O pai do influenciador argentino Gaspar “Gaspi” Prim Díaz afirmou não acreditar que a colisão entre dois helicópteros ocorrida no último domingo, no Recreio dos Bandeirantes, Zona Oeste do Rio, tenha sido um simples acidente. A tragédia deixou seis mortos.
Em entrevista ao jornal argentino Clarín, Ricardo Prim disse ter recebido informações sobre o caso e declarou suspeitar que as circunstâncias da queda possam ir além de uma falha acidental.
“Não se sabe se foi um acidente ou um atentado. Recebo muitas informações e acredito que não foi um acidente”, afirmou o empresário ao veículo argentino.
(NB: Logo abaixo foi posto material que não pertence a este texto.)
(* ===== verification/MonitorRuns.v ===== *)
(** * MonitorRuns: losing the backend

    What the health monitor needs to close the gate, in every execution, and what closing
    the gate and failing a startup do while the goroutines of the sessions run. *)
From S2P Require Import Prelude Errors Conc Local Observed Amid World Session Store Proxy Invariant Buffers Rules.
From S2P Require Import Tokens SessionLogic StoreLogic StartupLogic ProxyLogic Reachable Scenario.
From S2P Require Import ProxyRuns Histories Company StartupRuns.

Open Scope string_scope.
Open Scope list_scope.
Open Scope Z_scope.

(** ** The failures in a row *)

(** What the monitor sees of the gate: whether it is open, and which opening it is. *)
Definition gate (w : world) : bool * Z := (backendReady (px w), readinessGeneration (px w)).

Abbreviation gate_item := (item event (bool * Z)).

(** The conclusive failures in a row against one opening of the gate. *)
Record streak := mkStreak {
  last_gate : bool * Z;
  against : Z;
  failed : Z }.

#[export] Instance streak_eta : Eta streak := fun s => mkStreak (last_gate s) (against s) (failed s).

(** A probe is against the opening seen last before it; one while the gate was not open, a
    success and an inconclusive failure end the row, and a failure against another opening
    starts a new one. *)
Definition streak_after (s : streak) (i : gate_item) : streak :=
  match i with
  | Saw g => s <| last_gate := g |>
  | Did (EvProbe (Some err)) =>
      let '(ready, generation) := last_gate s in
      if negb ready || backendReadinessInconclusive err then s <| failed := 0 |>
      else if bool_decide (against s = generation) then s <| failed := failed s + 1 |>
      else s <| against := generation |> <| failed := 1 |>
  | Did (EvProbe None) => s <| failed := 0 |>
  | Did _ => s
  end.

Definition streak_of (h : list gate_item) : streak := foldl streak_after (mkStreak (false, 0) 0 0) h.

Lemma streak_snoc h i : streak_of (h ++ [i]) = streak_after (streak_of h) i.
Proof. unfold streak_of. by rewrite foldl_app. Qed.

Lemma failed_nonneg h : 0 <= failed (streak_of h).
Proof.
  induction h as [|i h IH] using rev_ind; [done|]. rewrite streak_snoc.
  destruct i as [ev|g]; [|done]. destruct ev as [| | | |[err|]| | | | | | | |]; try done; simpl.
  destruct (last_gate _) as [ready generation]. destruct (_ || _); [done|]. case_bool_decide; simpl; lia.
Qed.

Lemma streak_saw h g : failed (streak_of (h ++ [Saw g])) = failed (streak_of h) /\
  against (streak_of (h ++ [Saw g])) = against (streak_of h).
Proof. by rewrite streak_snoc. Qed.

(** A session table is emptied only after enough failures in a row. *)
Definition closing_ok (h : list gate_item) : Prop :=
  forall h1 keys h2, h = (h1 ++ Did (EvKeyOrder keys) :: h2)%list ->
    backendHealthFailureThreshold <= failed (streak_of h1).

Lemma closing_ok_snoc h i :
  closing_ok h ->
  (forall keys, i = Did (EvKeyOrder keys) -> backendHealthFailureThreshold <= failed (streak_of h)) ->
  closing_ok (h ++ [i]).
Proof.
  intros Hc He h1 keys h2 Heq. destruct h2 as [|x h2 _] using rev_ind.
  - apply app_inj_tail in Heq as [-> ->]. by eapply He.
  - rewrite app_comm_cons, app_assoc in Heq. apply app_inj_tail in Heq as [Heq _]. by eapply Hc.
Qed.

Lemma closing_saw h g : closing_ok h -> closing_ok (h ++ [Saw g]).
Proof. intros Hc. by apply closing_ok_snoc. Qed.

Abbreviation keeps_closing := (heeds event_of gate closing_ok).

(** The monitor's own count is not above the row's, and against the same opening. *)
Definition monitor_state (f : backendHealthFailures) (h : list gate_item) : Prop :=
  closing_ok h /\ 0 <= failures_count f <= failed (streak_of h) /\
  (0 < failures_count f -> failures_generation f = against (streak_of h)).

Definition monitor_tasks (t : task) (h : list gate_item) : Prop :=
  match t with
  | TMonitor f => failures_count f < backendHealthFailureThreshold /\ monitor_state f h
  | _ => False
  end.

Lemma monitor_saw f h g : monitor_state f h -> monitor_state f (h ++ [Saw g]).
Proof.
  intros (Hc & Hn & Hg). destruct (streak_saw h g) as [E1 E2]. split; [by apply closing_saw|]. by rewrite E1, E2.
Qed.

Lemma monitor_select f h b : monitor_state f h -> monitor_state f (h ++ [Did (event_of _ QSelect b)]).
Proof. intros (Hc & Hn & Hg). split; [by apply closing_ok_snoc|]. by rewrite streak_snoc. Qed.

Lemma monitor_reset h : closing_ok h -> monitor_state failures_reset h.
Proof. intros Hc. split; [done|]. simpl. pose proof (failed_nonneg h). split; [lia|]. lia. Qed.

Lemma reset_again h : closing_ok h -> monitor_tasks (TMonitor failures_reset) h.
Proof. intros Hc. split; [done|by apply monitor_reset]. Qed.

Lemma silent_heeds {A} (J : list gate_item -> Prop) (p : proc A) h :
  asks nothing no_task p -> (forall h g, J h -> J (h ++ [Saw g])) -> (forall h, J h -> closing_ok h) -> J h ->
  keeps_closing p (fun _ => J) h.
Proof. intros Hp Hs Hok HJ. by apply (heeds_asks event_of gate closing_ok nothing no_task J). Qed.

Lemma asks_closeBackendGate generation : asks choices no_task (closeBackendGate generation).
Proof. unfold closeBackendGate. go_asks. Qed.

(** Closing the gate, after enough failures. *)
Lemma closing_call generation h :
  closing_ok h -> backendHealthFailureThreshold <= failed (streak_of h) ->
  keeps_closing (closeBackendGate generation) (fun _ => closing_ok) h.
Proof.
  intros Hc Hs. eapply heeds_mono.
  - apply (heeds_asks event_of gate closing_ok choices no_task
      (fun h => closing_ok h /\ backendHealthFailureThreshold <= failed (streak_of h))).
    + intros h' g [H1 H2]. split; [by apply closing_saw|]. by rewrite (proj1 (streak_saw h' g)).
    + intros h' B q b [H1 H2] Hq. split; [by apply closing_ok_snoc|]. rewrite streak_snoc. by destruct q.
    + by intros h' [H1 _].
    + apply asks_closeBackendGate.
    + done.
  - by intros ? h' [H1 _].
Qed.

Definition monitor_next (next : loop backendHealthFailures unit) (h : list gate_item) : Prop :=
  match next with
  | Again failures => monitor_tasks (TMonitor failures) h
  | Return _ => True
  end.

(** The history right behind a probe, and what the monitor may still look at. *)
Definition probed (f : backendHealthFailures) (generation : Z) (err : option error) (h : list gate_item) : Prop :=
  closing_ok h /\
  match err with
  | Some err => backendReadinessInconclusive err = false ->
      1 <= failed (streak_of h) /\ against (streak_of h) = generation /\
      (failures_generation f = generation -> failures_count f + 1 <= failed (streak_of h))
  | None => True
  end.

Lemma probed_saw f generation err h g : probed f generation err h -> probed f generation err (h ++ [Saw g]).
Proof.
  intros [Hc H]. split; [by apply closing_saw|]. destruct err; [|done]. destruct (streak_saw h g) as [-> ->]. done.
Qed.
Ricardo não apresentou provas nem detalhou quais dados teria recebido, mas mencionou a presença do cantor norte-americano Oliver Tree entre as vítimas como um elemento que, na visão dele, mereceria atenção durante as investigações.
O Centro de Investigação e Prevenção de Acidentes Aeronáuticos (Cenipa) analisa fatores como possíveis falhas na comunicação entre as aeronaves, problemas relacionados à separação de voo e eventuais irregularidades nos procedimentos adotados antes da decolagem.
As duas aeronaves envolvidas na colisão possuíam documentação regular e certificados de aeronavegabilidade válidos junto à Agência Nacional de Aviação Civil (Anac). No entanto, os helicópteros estavam registrados para uso privado e não tinham autorização para operar serviços de táxi-aéreo, atividade que exige regras específicas de manutenção e segurança.
Além de Gaspi, de 23 anos, e do cantor Oliver Tree, de 32, também morreram no acidente o cineasta Lucas Vignale, o produtor musical Lucas Brito Chaves e os pilotos Alexandre Souza e Charles Marsillac.
A apuração segue em duas frentes. A Polícia Civil investiga possíveis responsabilidades criminais pelas mortes, enquanto o Seripa III conduz a análise técnica para identificar os fatores que contribuíram para a colisão e evitar que casos semelhantes se repitam.